== Problem statement ==
Set down exactly the lines of the records from the top to the line containing "the free list"; include both.

-*-

(* ===== verification/Alloc.v ===== *)
(** * Alloc.v: the supply of pages of a write transaction

    What [Tx::allocate] and [Tx::free] do to the pages of the file, told
    without the two ways of finding a page: a page is available when it is on
    the free list or past the end of the file, an allocation takes available
    pages and leaves the others, and freeing makes none available before the
    next transaction. *)
From S2P Require Import Bytes.
From S2P Require Import Page.
From S2P Require Import FreeList.
From S2P Require Import Meta.
From S2P Require Import Node.
From S2P Require Import World.
From S2P Require Import Pager.
From S2P Require Import Image.

(** ** Free lists with a sound cache *)

(** A page marked in the cache is on the list: what [free]'s assertion needs. *)
Definition cache_sound (f : freeList) : Prop := forall x, cached f x = true -> x ∈ all_pages f.

(** A well-formed list of pages below [total]. *)
Record fl_ok (f : freeList) (total : Z) : Prop := {
  fo_wf : fl_wf f;
  fo_cache : cache_sound f;
  fo_below : Forall (fun x => x < total) (all_pages f);
}.

Lemma fl_ok_mono f total total' : total <= total' -> fl_ok f total -> fl_ok f total'.
Proof. intros Hle [Hw Hc Hb]. split; [done..|]. eapply Forall_impl; [exact Hb|]. cbn. lia. Qed.

Lemma cached_erase l f x :
  cache_erase l (cache_ f) !! x = if decide (x ∈ l) then None else cache_ f !! x.
Proof.
  unfold cache_erase. generalize (cache_ f) as c. induction l as [|y l IH]; intros c; cbn.
  - by rewrite decide_False by apply not_elem_of_nil.
  - rewrite IH. destruct (decide (x = y)) as [->|Hne].
    + rewrite lookup_delete_eq. rewrite (decide_True (P:=y ∈ y :: l)) by (by left). by destruct (decide _).
    + rewrite lookup_delete_ne by done. do 2 destruct (decide _); set_solver.
Qed.

Lemma allocate_fl_ok f total n r f' : fl_ok f total -> allocate_spec f n r f' -> fl_ok f' total.
Proof.
  intros [Hw Hc Hb] Hs. pose proof (allocate_wf f n r f' Hw Hs) as Hw'.
  destruct Hs as [(_&->&_)|(Hr&_&Hca&Hp&l1&l2&Hi&Hi')]; [by split|].
  unfold all_pages in *. rewrite Hi in *. split; [done| |].
  - intros x. unfold cached. rewrite Hca, cached_erase. destruct (decide (x ∈ seqZ r n)) as [|Hx]; [done|].
    intros Hcx%Hc. revert Hcx. unfold all_pages. rewrite Hi, Hi', Hp, !elem_of_app. tauto.
  - unfold all_pages. rewrite Hi', Hp. rewrite !Forall_app in *. tauto.
Qed.

Lemma release_fl_ok f total t : fl_ok f total -> fl_ok (release f t) total.
Proof.
  intros [Hw Hc Hb]. split; [by apply release_wf| |by rewrite all_pages_release].
  intros x Hx. rewrite all_pages_release. by apply Hc.
Qed.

-*-

== Response below ==
(* ===== verification/Alloc.v ===== *)
(** * Alloc.v: the supply of pages of a write transaction

    What [Tx::allocate] and [Tx::free] do to the pages of the file, told
    without the two ways of finding a page: a page is available when it is on
    the free list or past the end of the file, an allocation takes available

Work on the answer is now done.